[[ EXERCISE INPUTS open ]]

(** The outer loop [for gx in range(COLS)], over any duplicate-free list of
    columns. *)
Lemma grow_columns_spec (now : Q) (cols : list Z) :
  NoDup cols -> (forall a, a ∈ cols -> 0 <= a < COLS) ->
  forall s e,
    grid_ok (grid s) -> crops_grow (grid s) ->
    exists s' e',
      for_each cols
        (fun gx => for_each (range ROWS) (grow_cell now gx))
        (s, e) = Ok (s', e')
      /\ grid_ok (grid s')
      /\ (forall a b t, in_field a b -> grid_get (grid s) a b = Ok t ->
            grid_get (grid s') a b
            = Ok (if decide (a ∈ cols) then grown now t else t))
      /\ (forall P, (forall t, P t -> P (grown now t)) ->
            Forall (Forall P) (grid s) -> Forall (Forall P) (grid s'))
      /\ same_player s s'
      /\ exists new,
           rabbits s' = rabbits s ++ new
           /\ length new
              = sum_over
                  (fun a => sum_over (fun b => if ripens_at now (grid s) a b
                                               then 1%nat else O)
                                     (range ROWS)) cols
           /\ Forall rabbit_in_field new.
Proof.
  intros Hnd. induction Hnd as [|a0 cols Hnotin Hnd IH]; intros Hcols s e Hok Hcg.
  - exists s, e. cbn [for_each sum_over]. repeat split; auto; try apply Hok.
    no_new.
  - assert (Ha0 : 0 <= a0 < COLS) by apply Hcols, list_elem_of_here.
    destruct (grow_column_spec now a0 (range ROWS) Ha0 (NoDup_seqZ _ _)
                (fun b Hb => proj1 (range_elem ROWS b) Hb) s e Hok Hcg)
      as (s1 & e1 & Hrun1 & Hok1 & Hcells1 & HP1 & Hsame1
          & new1 & Hrab1 & Hlen1 & Hnew1).
    assert (Hcg1 : crops_grow (grid s1)).
    { apply HP1; [|exact Hcg]. intros t Ht. cbv beta. intros c.
      rewrite grown_crop. apply Ht. }
    destruct (IH (fun a Ha => Hcols a (list_elem_of_further _ _ _ Ha))
                 s1 e1 Hok1 Hcg1)
      as (s' & e' & Hrun & Hok' & Hcells & HP & Hsame & new & Hrab & Hlen & Hnew).
    exists s', e'. cbn [for_each]. rewrite Hrun1. cbn [bind].
    split; [exact Hrun|]. split; [exact Hok'|]. split; [|split; [|split]].
    + intros a b t Hin Ht.
      rewrite (Hcells a b _ Hin (Hcells1 a b t Hin Ht)).
      assert (Hb : b ∈ range ROWS) by (apply range_elem, Hin).
      destruct (decide (a = a0)) as [->|Hne].
      * destruct (decide (a0 = a0 /\ b ∈ range ROWS)) as [_|H];
          [|exfalso; apply H; now split].
        destruct (decide (a0 ∈ cols)) as [H|_]; [contradiction|].
        destruct (decide (a0 ∈ a0 :: cols)) as [_|H]; [reflexivity|].
        exfalso. apply H, list_elem_of_here.
      * destruct (decide (a = a0 /\ b ∈ range ROWS)) as [[H _]|_];
          [contradiction|].
        destruct (decide (a ∈ cols)) as [H|H];
          destruct (decide (a ∈ a0 :: cols)) as [H'|H']; try reflexivity.
        -- exfalso. apply H'. now apply list_elem_of_further.
        -- exfalso. apply elem_of_cons in H' as [->|H']; contradiction.
    + intros P HPg HPs. apply HP; [exact HPg|]. now apply HP1.
    + eapply same_player_trans; eassumption.
    + exists (new1 ++ new). split; [|split; [|now apply Forall_app]].
      * rewrite Hrab, Hrab1. now rewrite app_assoc.
      * rewrite length_app, Hlen1, Hlen. cbn [sum_over]. f_equal.
        apply sum_over_ext. intros a Ha.
        apply sum_over_ext. intros b Hb. unfold ripens_at.
        assert (Hin : in_field a b).
        { split; [apply Hcols; now apply list_elem_of_further
                 | now apply range_elem]. }
        destruct (grid_get_total (grid s) a b Hok Hin) as [t Ht].
        rewrite (Hcells1 a b t Hin Ht), Ht.
        destruct (decide (a = a0 /\ b ∈ range ROWS)) as [[-> _]|_];
          [contradiction | reflexivity].
Qed.

(** [update_growth] on a well-formed grid: no exception; every tile is
    advanced once; one rabbit is appended per tile that reaches stage 3;
    nothing else changes. *)
Lemma update_growth_spec (now : Q) (s : Game) (e : Env) :
  grid_ok (grid s) -> crops_grow (grid s) ->
  exists s' e',
    update_growth now (s, e) = Ok (s', e')
    /\ grid_ok (grid s')
    /\ (forall a b t, in_field a b -> grid_get (grid s) a b = Ok t ->
          grid_get (grid s') a b = Ok (grown now t))
    /\ (forall P, (forall t, P t -> P (grown now t)) ->
          Forall (Forall P) (grid s) -> Forall (Forall P) (grid s'))
    /\ same_player s s'
    /\ exists new, rabbits s' = rabbits s ++ new
                   /\ length new = ripening now (grid s)
                   /\ Forall rabbit_in_field new.
Proof.
  intros Hok Hcg.
  destruct (grow_columns_spec now (range COLS) (NoDup_seqZ _ _)
              (fun a Ha => proj1 (range_elem COLS a) Ha) s e Hok Hcg)
    as (s' & e' & Hrun & Hok' & Hcells & HP & Hsame & new & Hrab & Hlen & Hnew).
  exists s', e'. unfold update_growth.
  split; [exact Hrun|]. split; [exact Hok'|]. split; [|now eauto 6].
  intros a b t Hin Ht. rewrite (Hcells a b t Hin Ht).
  destruct (decide (a ∈ range COLS)) as [_|H]; [reflexivity|].
  exfalso. apply H, range_elem, Hin.
Qed.

(** ** The rabbit update *)

(** A tile a rabbit eats: it holds a crop at stage 3. *)
Definition ripe (t : Tile) : bool :=
  match crop t with
  | Some _ => stage t =? 3
  | None => false
  end.

(** [g'] is [g] with some tiles reset to [Tile()]. *)
Definition munched (g g' : Grid) : Prop :=
  forall a b, in_field a b ->
    grid_get g' a b = grid_get g a b \/ grid_get g' a b = Ok Tile0.

Lemma munched_refl (g : Grid) : munched g g.
Proof. intros a b _. now left. Qed.

Lemma munched_trans (g1 g2 g3 : Grid) :
  munched g1 g2 -> munched g2 g3 -> munched g1 g3.
Proof.
  intros H12 H23 a b Hin.
  destruct (H23 a b Hin) as [H|H]; [|now right].
  rewrite H. now apply H12.
Qed.

Lemma munched_empty (g g' : Grid) (a b : Z) :
  munched g g' -> in_field a b ->
  grid_get g a b = Ok Tile0 -> grid_get g' a b = Ok Tile0.
Proof. intros H Hin Hg. destruct (H a b Hin) as [H1|H1]; congruence. Qed.

Lemma hop_in_field (now : Q) (r : Rabbit) (e : Env) :
  rabbit_in_field r -> rabbit_in_field (fst (hop now r e)).
Proof.
  intros Hr. unfold hop.
  destruct (Qle_bool (next_move r) now); [|exact Hr].
  destruct (choice (0, -1) HOPS e) as [[dx dy] e'].
  unfold rabbit_in_field, in_field, COLS, ROWS. simpl.
  split; apply Z.mod_pos_bound; lia.
Qed.
(** The value the Go code goes on with after [v, err := f()] where it
    replaces the value on an error. *)
Definition or_empty {A : Type} (r : list A * error) : list A :=
  if is_err r.2 then [] else r.1.

(** The unused suggestions the dinner handler works with in a run: what the
    pool answered, or none when the lookup failed. *)
Definition unused_in (t : list Event) : list SuggestedDish :=
  from_option or_empty [] (head (omap unused_reply t)).

(** The AI candidates the dinner handler works with in a run: what the
    Advisor answered, or none when the call failed. *)
Definition candidates_in (t : list Event) : list dict :=
  from_option or_empty [] (head (omap dishes_reply t)).

(** ** Sample data *)

Definition noAdvisor : Advisor :=
  mkAdvisor (λ _ _ _, ([], Some "advisor unavailable"))
            (λ _, ([], Some "advisor unavailable"))
            (λ _, ([], Some "advisor unavailable"))
            (λ _, (∅, Some "advisor unavailable")).

Definition dish (name cuisine description : string) : dict :=
  <["description" := VStr description]>
    (<["cuisine" := VStr cuisine]> (<["name" := VStr name]> ∅)).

[[ EXERCISE INPUTS closed ]]

PROBLEM TO SOLVE:
Where the listing above has a line with "stage t =? 3", start there, and output every line exactly through the line with "destruct (Qle_bool (next_move", which is also included.

ANSWER:
  | Some _ => stage t =? 3
  | None => false
  end.

(** [g'] is [g] with some tiles reset to [Tile()]. *)
Definition munched (g g' : Grid) : Prop :=
  forall a b, in_field a b ->
    grid_get g' a b = grid_get g a b \/ grid_get g' a b = Ok Tile0.

Lemma munched_refl (g : Grid) : munched g g.
Proof. intros a b _. now left. Qed.

Lemma munched_trans (g1 g2 g3 : Grid) :
  munched g1 g2 -> munched g2 g3 -> munched g1 g3.
Proof.
  intros H12 H23 a b Hin.
  destruct (H23 a b Hin) as [H|H]; [|now right].
  rewrite H. now apply H12.
Qed.

Lemma munched_empty (g g' : Grid) (a b : Z) :
  munched g g' -> in_field a b ->
  grid_get g a b = Ok Tile0 -> grid_get g' a b = Ok Tile0.
Proof. intros H Hin Hg. destruct (H a b Hin) as [H1|H1]; congruence. Qed.

Lemma hop_in_field (now : Q) (r : Rabbit) (e : Env) :
  rabbit_in_field r -> rabbit_in_field (fst (hop now r e)).
Proof.
  intros Hr. unfold hop.
  destruct (Qle_bool (next_move r) now); [|exact Hr].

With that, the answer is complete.